If an author writes a character who is racist, or a serial killer, or a 900 lb. wizard gorilla, you can’t use that character’s quotes to reveal some genuine belief the author holds. Yet, it’s what we do all the time when a character says something inspirational and then we throw it up on the internets as a direct quote from the author. It’s just inaccurate, and I’m so tired of how blasé we are about accuracy. And if the rules allow for it or even encourage that inaccuracy, we should change the rules.

It’s even more common for people to misquote when the author is writing as the narrator of a book. If you remember your high school English classes at all, you’ll remember that the narrator and the author are not necessarily one and the same. Actually, they very rarely are.

For example, this: “It was a pleasure to burn.” – Ray Bradbury

Now, this would be appropriate as a citation on a list of greatest opening lines in novels. Then it would be attributing it to Bradbury as an opening line, not as an idea. However, to just randomly put it on a sign or pillow or quote site would be attributing that actual sentiment to Bradbury.

How hard is it to do something like this instead?: “It was a pleasure to burn.” -Guy Montag, from Fahrenheit 451 by Ray Bradbury

Six more words, none of the incorrectness.

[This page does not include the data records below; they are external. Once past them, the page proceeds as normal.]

Definition ws1 : list item := [Plus Space].       (* \s+ *)
Definition ws0 : list item := [Star Space].       (* \s* *)
Definition any0 : list item := [Star Dot].        (* .*  *)

Definition dangerousPatterns : list RegExp :=
  [ re [chars "rm"; ws1; chars "-rf"];
    re [chars "sudo"; ws1];
    re [chars "chmod"; ws1; chars "777"];
    re [chars "chown"; ws1];
    re [chars "passwd"];
    re [chars "useradd"];
    re [chars "userdel"];
    re [chars "groupadd"];
    re [chars "groupdel"];
    re [chars "mount"];
    re [chars "umount"];
    re [chars "fdisk"];
    re [chars "mkfs"];
    re [chars "dd"; ws1; chars "if="];
    re [chars "nc"; ws1];
    re [chars "netcat"];
    re [chars "wget"; ws1; any0; chars "-O"; ws1; chars "/dev/shm"];
    re [chars "curl"; ws1; any0; chars "-o"; ws1; chars "/dev/shm"];
    re [chars ">"; ws0; chars "/etc/"];
    re [chars ">>"; ws0; chars "/etc/"];
    re [chars "cat"; ws1; chars ">"; any0; chars "/etc/"];
    re [chars "echo"; ws1; any0; chars ">"; ws0; chars "/etc/"] ].

Definition safeCommands : list RegExp :=
  [ re_start [chars "curl"; ws1];
    re_start [chars "wget"; ws1];
    re_start [chars "ping"; ws1];
    re_start [chars "nslookup"; ws1];
    re_start [chars "dig"; ws1];
    re_start [chars "date"];
    re_start [chars "uptime"];
    re_start [chars "whoami"];
    re_start [chars "pwd"];
    re_start [chars "ls"; ws1];
    re_start [chars "cat"; ws1];
    re_start [chars "grep"; ws1];
    re_start [chars "head"; ws1];
    re_start [chars "tail"; ws1];
    re_start [chars "wc"; ws1];
    re_start [chars "sort"; ws1];
    re_start [chars "uniq"; ws1];
    re_start [chars "cut"; ws1];
    re_start [chars "awk"; ws1];
    re_start [chars "sed"; ws1];
    re_start [chars "find"; ws1];
    re_start [chars "which"; ws1];
    re_start [chars "whereis"; ws1];
    re_start [chars "ps"; ws1];
    re_start [chars "top"; ws0];
    re_start [chars "df"; ws1];
    re_start [chars "du"; ws1];
    re_start [chars "free"; ws0];
    re_start [chars "uname"; ws0];
    re_start [chars "hostname"];
    re_start [chars "id"; ws0];
    re_start [chars "groups"; ws0];
    re_start [chars "env"; ws0];
    re_start [chars "printenv"; ws0];
    re_start [chars "history"; ws0];
    re_start [chars "echo"; ws1; [Once (NotChr (chr ">"))]];
    re_start [chars "printf"; ws1] ].

(** The object [validateCommand] returns; [reason] is absent when valid. *)
Record Validation : Type := mkValidation {
  isValid : bool;
  reason : option jsstring
}.

Definition dangerousReason (pattern : RegExp) : jsstring :=
  str "Command contains potentially dangerous pattern: " ++ toString pattern.

Definition notSafeReason : jsstring :=
  str "Command not in the list of allowed safe commands".

Definition validateCommand (command : jsstring) : Validation :=
  match find (fun pattern => test pattern command) dangerousPatterns with
  | Some pattern => mkValidation false (Some (dangerousReason pattern))
  | None =>
      let isSafe := existsb (fun pattern => test pattern command) safeCommands in
      if negb isSafe then mkValidation false (Some notSafeReason)
      else mkValidation true None
  end.

(** *** The pending-command store and the methods that use it *)

Record PendingCommand : Type := mkPending {
  command : jsstring;
  description : jsstring;
  timestamp : Z                 (* new Date(), in milliseconds *)
}.

Definition Store := Map PendingCommand.

(** How [execAsync] settles: with the captured streams, or rejected. *)
Inductive ExecResult : Type :=
| ExecOk (stdout stderr : jsstring)
| ExecError (message : jsstring).
(** * cart_maker: building an Atari 2600 cartridge image from raw opcodes

    A shallow embedding of [cart_maker.py].  The script stitches four chunks
    of 6502 machine code together, pads the result to the cartridge size,
    pokes the reset vector near the end of the image, writes the image to a
    file and prints a short report.

    Python integers are unbounded, so they are modelled as [Z].  A
    [bytearray] is a [list Z] whose elements were checked to lie in
    [range(0, 256)] when it was built; the operations that Python lets raise
    ([bytearray(...)] and item assignment) return a [result]. *)

From Stdlib Require Import ZArith Lia Ascii.
From stdpp Require Import gmap strings list pretty.

Local Open Scope Z_scope.

(** ** The fragment of Python the script relies on *)

Module Py.

(** The two exceptions the byte operations of the script can raise. *)
Inductive exn : Type :=
| ValueError   (* byte must be in range(0, 256) *)
| IndexError.  (* bytearray index out of range *)

Inductive result (A : Type) : Type :=
| Ok (a : A)
| Raise (e : exn).

Arguments Ok {A} a.
Arguments Raise {A} e.

Definition bind {A B : Type} (m : result A) (k : A -> result B) : result B :=
  match m with
  | Ok a => k a
  | Raise e => Raise e
  end.

(** [len(x)] as a Python integer. *)
Definition len {A : Type} (l : list A) : Z := Z.of_nat (length l).

(** [0 <= v < 256]: what a [bytearray] accepts as an element. *)
Definition is_byte (v : Z) : bool := (0 <=? v) && (v <? 256).

(** [bytearray(l)] for a list of integers [l]. *)
Definition bytearray (l : list Z) : result (list Z) :=
  if forallb is_byte l then Ok l else Raise ValueError.

(** [l * n]: list repetition; a count of zero or less gives [[]]. *)
Definition list_mul {A : Type} (l : list A) (n : Z) : list A :=
  concat (replicate (Z.to_nat n) l).

(** An index as Python resolves it: a negative one counts from the end. *)
Definition norm_index (size i : Z) : Z := if i <? 0 then i + size else i.

(** [b[i] = v] on a bytearray.  The value is converted to a byte before
    the index is checked against the size; the order only decides which
    exception is seen when both checks fail. *)
Definition setitem (b : list Z) (i v : Z) : result (list Z) :=
  if is_byte v then
    let j := norm_index (len b) i in
    if (j <? 0) || (len b <=? j) then Raise IndexError
    else Ok (<[Z.to_nat j := v]> b)
  else Raise ValueError.

(** [b[i]] on a bytearray. *)
Definition getitem (b : list Z) (i : Z) : result Z :=
  let j := norm_index (len b) i in
  if (j <? 0) || (len b <=? j) then Raise IndexError
  else match b !! Z.to_nat j with
       | Some v => Ok v
       | None => Raise IndexError
       end.

(** [str(n)] for an integer [n]. *)
Definition str (n : Z) : string := pretty n.

Definition hex_digit (d : N) : ascii :=
  match d with
  | 0%N => "0" | 1%N => "1" | 2%N => "2" | 3%N => "3"
  | 4%N => "4" | 5%N => "5" | 6%N => "6" | 7%N => "7"
  | 8%N => "8" | 9%N => "9" | 10%N => "A" | 11%N => "B"
  | 12%N => "C" | 13%N => "D" | 14%N => "E" | _ => "F"
  end%char.

Fixpoint hex_go (fuel : nat) (n : N) (acc : string) : string :=
  let acc' := String (hex_digit (n mod 16)) acc in
  match fuel with
  | O => acc'
  | S fuel' => if (n / 16 =? 0)%N then acc' else hex_go fuel' (n / 16)%N acc'
  end.

(** [f"{n:X}"]: upper-case hexadecimal, with a sign for negative [n]. *)
Definition format_X (n : Z) : string :=
  let digits := hex_go (N.size_nat (Z.abs_N n)) (Z.abs_N n) "" in
  if n <? 0 then String "-"%char digits else digits.

End Py.

Import Py.

(** [x ← m; k] runs [m] and, unless it raised, goes on with [k]. *)
#[global] Instance result_bind : MBind result := fun A B k m => bind m k.
#[global] Instance result_ret : MRet result := @Ok.

(** ** Set-up *)

(** Least and most significant bytes of a two-byte address. *)
Definition lsb (word : Z) : Z := Z.land word 0x00FF.

Definition msb (word : Z) : Z := Z.shiftr word 8.

(** The module-level settings of the script. *)
Record config : Type := Config {
  rom_size : Z;       (* rom size in bytes (valid values are 2k or 4k) *)
  pad_byte : Z;
  file_name : string
}.

(** The settings the script is shipped with. *)
Definition rainbows : config :=
  {| rom_size := 2 * 1024; pad_byte := 0; file_name := "rainbows.bin" |}.

(** "Valid values are 2k or 4k". *)
Definition valid_rom_size (n : Z) : Prop := n = 2 * 1024 \/ n = 4 * 1024.

(** Address of the first byte of the file as the console sees it in the
    top-most mirror of the cartridge. *)
Definition reset_vector (c : config) : Z := 0xFFFF - rom_size c + 1.

(** ** The machine code *)

(** Initialization routine. *)
Definition init_tia : result (list Z) :=
  bytearray [
    0x78;               (* SEI *)
    0xD8;               (* CLD *)
    0xA2; 0xFF;         (* LDX #$FF *)
    0x9A;               (* TXS *)
    0xA9; 0x00;         (* LDA #0 *)
    0xE8;               (* INX *)
    0xA8;               (* TAY *)
    0x95; 0x00;         (* STA $00,X *)
    0xCA;               (* DEX *)
    0xD0; 0xFB          (* BNE -5 *)
  ].

(** Vertical blank routine. *)
Definition vblank : result (list Z) :=
  bytearray [
    0xA9; 0x02;         (* LDA #2 *)
    0x85; 0x01;         (* STA VBLANK *)
    0x85; 0x00;         (* STA VSYNC *)
    0x85; 0x02;         (* STA WSYNC *)
    0x85; 0x02;         (* STA WSYNC *)
    0x85; 0x02;         (* STA WSYNC *)
    0xA9; 0x00;         (* LDA #0 *)
    0x85; 0x00;         (* STA VSYNC *)
    0xA2; 0x25;         (* LDX #37 *)
    0x85; 0x02;         (* STA WSYNC *)
    0xCA;               (* DEX *)
    0xD0; 0xFB;         (* BNE -5 *)
    0x85; 0x01          (* STA VBLANK *)
  ].

(** Visible area of the frame. *)
Definition viz_area : result (list Z) :=
  bytearray [
    0xA2; 0xC0;         (* LDX #192 *)
    0xA4; 0x80;         (* LDY $80 *)
    0x84; 0x09;         (* STY COLUBK *)
    0xC8;               (* INY *)
    0xC8;               (* INY *)
    0x85; 0x02;         (* STA WSYNC *)
    0xCA;               (* DEX *)
    0xD0; 0xF7          (* BNE -9 *)
  ].

(** Address of the entry point of the main loop; [init_tia_] is the
    initialization chunk already built. *)
Definition looptop (c : config) (init_tia_ : list Z) : Z :=
  0xFFFF - rom_size c + len init_tia_ + 5.

(** Overscan routine, ending in the jump back to [looptop_]. *)
Definition overscan (looptop_ : Z) : result (list Z) :=
  bytearray [
    0xA9; 0x02;         (* LDA #2 *)
    0x85; 0x01;         (* STA VBLANK *)
    0xA2; 0x1C;         (* LDX #28 *)
    0x85; 0x02;         (* STA WSYNC *)
    0xCA;               (* DEX *)
    0xD0; 0xFB;         (* BNE -5 *)
    0xA5; 0x80;         (* LDA $80 *)
    0x38;               (* SEC *)
    0xE9; 0x04;         (* SBC *)
    0x85; 0x02;         (* STA WSYNC *)
    0x85; 0x80;         (* STA $80 *)
    0xA9; 0x02;         (* LDA #2 *)
    0x85; 0x02;         (* STA WSYNC *)
    0x4C; lsb looptop_; (* JMP, low byte of the target first *)
          msb looptop_
  ].

(** ** ROM binary build *)

(** "Just stitch the code chunks together": [a + b + c + ...]. *)
Definition stitch (chunks : list (list Z)) : list Z := concat chunks.

Definition code_length (chunks : list (list Z)) : Z := len (stitch chunks).

Definition num_pad_bytes (c : config) (chunks : list (list Z)) : Z :=
  rom_size c - code_length chunks.

(** The stitched code followed by the filler, before the reset vector is
    poked in. *)
Definition padded (c : config) (chunks : list (list Z)) : result (list Z) :=
  let rom := stitch chunks in
  filler ← bytearray (list_mul [pad_byte c] (num_pad_bytes c chunks));
  Ok (rom ++ filler).

(** What [padded] returns when the filler can be built. *)
Definition unpatched (c : config) (chunks : list (list Z)) : list Z :=
  stitch chunks ++ replicate (Z.to_nat (num_pad_bytes c chunks)) (pad_byte c).

(** The build section of the script for arbitrary code chunks: stitch, pad,
    then poke the reset vector into [rom_size - 5] and [rom_size - 3]. *)
Definition rom_build (c : config) (chunks : list (list Z)) : result (list Z) :=
  rom ← padded c chunks;
  rom ← setitem rom (rom_size c - 5) (lsb (reset_vector c));
  rom ← setitem rom (rom_size c - 3) (msb (reset_vector c));
  Ok rom.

Obviously, the examples I’m using here are overdrawn. No one really gets confused when they see that Bradbury citation. No one actually thinks I need crystal meth to get through the day (because I am very good at hiding it). However, there are countless times where it is actually confusing and/or ambiguous. I see it most every day on Facebook and Goodreads and Tumblr (when I still went on Tumblr). Even worse, it can be used that way to misrepresent an author’s thoughts and ideas for the purposes of ideologues and those who want books banned.

Accuracy is important. Facts are important. Reason is important. We should collectively start acting like it.